#### Exercise:
Go through the listing below and gather every line with the word "service".

#### Data section:
● ● ● ●
(** * Mouse Gestures browser extension: recognition engine, site policy,
      configuration reader and service worker, embedded from the JavaScript sources.

    Source files and the modules that embed them:
    - [JS]        the fragment of JavaScript values the sources manipulate;
    - [Str], [Num] the string and [Math] functions they call;
    - [Content]   scripts/content.js (the current content script, "Option 2");
    - [Sectors]   the content-script variant with the nearest-of-eight-sectors [dir8];
    - [Swipe]     the content-script variant with [normalizePattern] and the left link swipe;
    - [Batch]     the content-script variant that recomputes [detectPattern] on every move;
    - [Sw]        scripts/sw.js ([safeUrl], [openNewTab], the message listener), and
                  the listener of the older service worker, which checks the URL inline;
    - [Trail]     scripts/content.js again: the comet trail ([drawComet]);
    - [Install]   scripts/sw.js again: the settings written on install
                  ([ensureDefaultsExist]);
    - [Overlay]   the [Swipe] variant's trail colour ([hexToRgb], with [parseInt]);
    - [LinkSwipe] the [Swipe] variant's site gate and left-button link swipe
                  ([shouldRunOnThisSite], the pointer listeners);
    - [Options]   scripts/options.js: the domain list editor ([uniq], [isValidHost],
                  the save handler).

    Numbers.  Pointer coordinates, distances, angles and thresholds are JavaScript
    numbers; they are idealised here as real numbers ([R]), so [Math.hypot] is the
    Euclidean norm and [Math.atan2] the two-argument arctangent.  Stored configuration
    values are finite decimal numbers or the special values NaN and the infinities;
    they are carried as rationals ([Q]) so that [clamp] computes. *)

From Stdlib Require Import ZArith QArith Qminmax Qreals Reals Lra Lia String Ascii List Bool.
From Stdlib Require Lqa.
From stdpp Require Import base option list strings gmap pretty.

#[local] Set Warnings "-register-all".

(* ===================================================================== *)
(** * JavaScript values *)
(* ===================================================================== *)

Module JS.

(** A completion record: a statement either completes normally with a value or
    throws.  [try { body } catch { handler }] is [try_catch]. *)
Inductive completion (A : Type) : Type :=
| Normal (a : A)
| Throw (e : string).
Arguments Normal {A} a.
Arguments Throw {A} e.

#[global] Instance completion_ret : MRet completion := fun A a => Normal a.
#[global] Instance completion_bind : MBind completion := fun A B k c =>
  match c with
  | Normal a => k a
  | Throw e => Throw e
  end.

Definition try_catch {A} (body : completion A) (handler : completion A) : completion A :=
  match body with
  | Normal a => Normal a
  | Throw _ => handler
  end.

(** Numbers: a finite value, NaN, or an infinity. *)
Inductive number : Type :=
| Fin (q : Q)
| NaN
| PosInf
| NegInf.

(** [Number.isFinite]. *)
Definition isFinite (n : number) : bool :=
  match n with
  | Fin _ => true
  | _ => false
  end.

(** Values as [chrome.storage] hands them out (JSON-like data) plus [undefined]. *)
Inductive value : Type :=
| VUndef
| VNull
| VBool (b : bool)
| VNum (n : number)
| VStr (s : string)
| VArr (l : list value)
| VObj (m : gmap string value).

(** ToBoolean. *)
Definition truthy (v : value) : bool :=
  match v with
  | VUndef | VNull => false
  | VBool b => b
  | VNum (Fin q) => negb (Qeq_bool q 0)
  | VNum NaN => false
  | VNum _ => true
  | VStr s => negb (String.eqb s "")
  | VArr _ | VObj _ => true
  end.

(** [typeof v === "object"]. *)
Definition typeof_object (v : value) : bool :=
  match v with
  | VNull | VArr _ | VObj _ => true
  | _ => false
  end.

(** [Array.isArray(v)]. *)
Definition isArray (v : value) : bool :=
  match v with
  | VArr _ => true
  | _ => false
  end.

(** [v === s] for a string literal [s]. *)
Definition strict_eq_str (v : value) (s : string) : bool :=
  match v with
  | VStr t => String.eqb t s
  | _ => false
  end.

(** The own enumerable properties of a value, as the object spread [{...v}] copies
    them: the fields of an object, the indices of an array, nothing for the rest. *)
Definition own_props (v : value) : gmap string value :=
  match v with
  | VObj m => m
  | VArr l => list_to_map (imap (fun i x => (pretty i, x)) l)
  | _ => ∅
  end.

(** Property read [o[k]] on a map of own properties: a missing key reads [undefined].
    (Names inherited from [Object.prototype] are outside the model.) *)
Definition read (m : gmap string value) (k : string) : value :=
  default VUndef (m !! k).

(** Property read [v.k] on a value. *)
Definition get (v : value) (k : string) : value :=
  match v with
  | VObj m => read m k
  | _ => VUndef
  end.

(** [v && typeof v === "object" ? v : {}]: the guard every stored object goes through. *)
Definition object_or_empty (v : value) : value :=
  if truthy v && typeof_object v then v else VObj ∅.

Section ToNumber.
(** Two conversions of the host language are taken as given: StringToNumber on a
    string, and ToPrimitive followed by ToNumber on an object or array (which can
    throw a TypeError, for instance on an object whose own [toString] is not
    callable). *)
Variable StringToNumber : string → number.
Variable ObjectToNumber : value → completion number.

(** [Number(v)]. *)
Definition Number (v : value) : completion number :=
  match v with
  | VUndef => Normal NaN
  | VNull => Normal (Fin 0)
  | VBool true => Normal (Fin 1)
  | VBool false => Normal (Fin 0)
  | VNum n => Normal n
  | VStr s => Normal (StringToNumber s)
  | VArr _ | VObj _ => ObjectToNumber v
  end.
End ToNumber.

End JS.

(* ===================================================================== *)
(** * String helpers ([String.prototype] methods the sources call) *)
(* ===================================================================== *)

Module Str.

(** [s.toUpperCase()] and [s.toLowerCase()] on the ASCII letters. *)
Definition upper_char (c : ascii) : ascii :=
  let n := nat_of_ascii c in
  if (97 <=? n)%nat && (n <=? 122)%nat then ascii_of_nat (n - 32) else c.

Definition lower_char (c : ascii) : ascii :=
  let n := nat_of_ascii c in
  if (65 <=? n)%nat && (n <=? 90)%nat then ascii_of_nat (n + 32) else c.

Fixpoint map (f : ascii → ascii) (s : string) : string :=
  match s with
  | EmptyString => EmptyString
  | String c s' => String (f c) (map f s')
  end.

Definition toUpperCase : string → string := map upper_char.
Definition toLowerCase : string → string := map lower_char.

(** [s.trim()]: leading and trailing white space removed. *)
Fixpoint trimStart (s : string) : string :=
  match s with
  | EmptyString => EmptyString
  | String c s' => if Ascii.is_space c then trimStart s' else s
  end.

Definition trim (s : string) : string :=
  String.rev (trimStart (String.rev (trimStart s))).

(** [s.split(sep)] for a one-character separator. *)
Fixpoint split (sep : ascii) (s : string) : list string :=
  match s with
  | EmptyString => [EmptyString]
  | String c s' =>
      if Ascii.eqb c sep then EmptyString :: split sep s'
      else match split sep s' with
           | h :: t => String c h :: t
           | [] => [String c EmptyString]
           end
  end.

(** [l.join(sep)]. *)
Fixpoint join (sep : string) (l : list string) : string :=
  match l with
  | [] => EmptyString
  | [a] => a
  | a :: rest => a +:+ sep +:+ join sep rest
  end.

(** [s.endsWith(suffix)]. *)
Definition endsWith (s suffix : string) : bool :=
  String.prefix (String.rev suffix) (String.rev s).

(** The last character of a string, [s[s.length - 1]] ([None] for [undefined]). *)
Fixpoint last_char (s : string) : option ascii :=
  match s with
  | EmptyString => None
  | String c EmptyString => Some c
  | String _ s' => last_char s'
  end.

(** Whether the character [c] occurs in [s] ([s.includes(c)] for a one-character [c]). *)
Fixpoint includes (s : string) (c : ascii) : bool :=
  match s with
  | EmptyString => false
  | String d s' => Ascii.eqb d c || includes s' c
  end.

End Str.

(* ===================================================================== *)
(** * Real-number helpers ([Math] functions the recognisers call) *)
(* ===================================================================== *)

Module Num.
#[local] Open Scope R_scope.

(** Comparisons as booleans. *)
Definition leR (a b : R) : bool := if Rle_dec a b then true else false.
Definition ltR (a b : R) : bool := if Rlt_dec a b then true else false.

(** [Math.hypot(dx, dy)]. *)
Definition hypot (dx dy : R) : R := sqrt (dx * dx + dy * dy).

(** [Math.atan2(y, x)], in radians, in the interval (-PI, PI]. *)
Definition atan2 (y x : R) : R :=
  if Rlt_dec 0 x then atan (y / x)
  else if Rlt_dec x 0 then
    if Rle_dec 0 y then atan (y / x) + PI else atan (y / x) - PI
  else if Rlt_dec 0 y then PI / 2
  else if Rlt_dec y 0 then - PI / 2
  else 0.

(** [Math.atan2(dy, dx) * 180 / Math.PI]: the angle of a displacement in degrees
    (screen coordinates: y grows downwards). *)
Definition angle_deg (dx dy : R) : R := atan2 dy dx * 180 / PI.

(** A trajectory point [{x, y}] (the time stamp [t] is never read by the recogniser). *)
Record point : Type := Point { px : R; py : R }.

(** [dist(a, b)]. *)
Definition dist (a b : point) : R := hypot (px a - px b) (py a - py b).

#[global] Arguments leR : simpl never.
#[global] Arguments ltR : simpl never.
#[global] Arguments hypot : simpl never.
#[global] Arguments atan2 : simpl never.
#[global] Arguments angle_deg : simpl never.
#[global] Arguments dist : simpl never.

End Num.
● ● ● ●
#### Solution to the exercise:
      configuration reader and service worker, embedded from the JavaScript sources.
                  the listener of the older service worker, which checks the URL inline;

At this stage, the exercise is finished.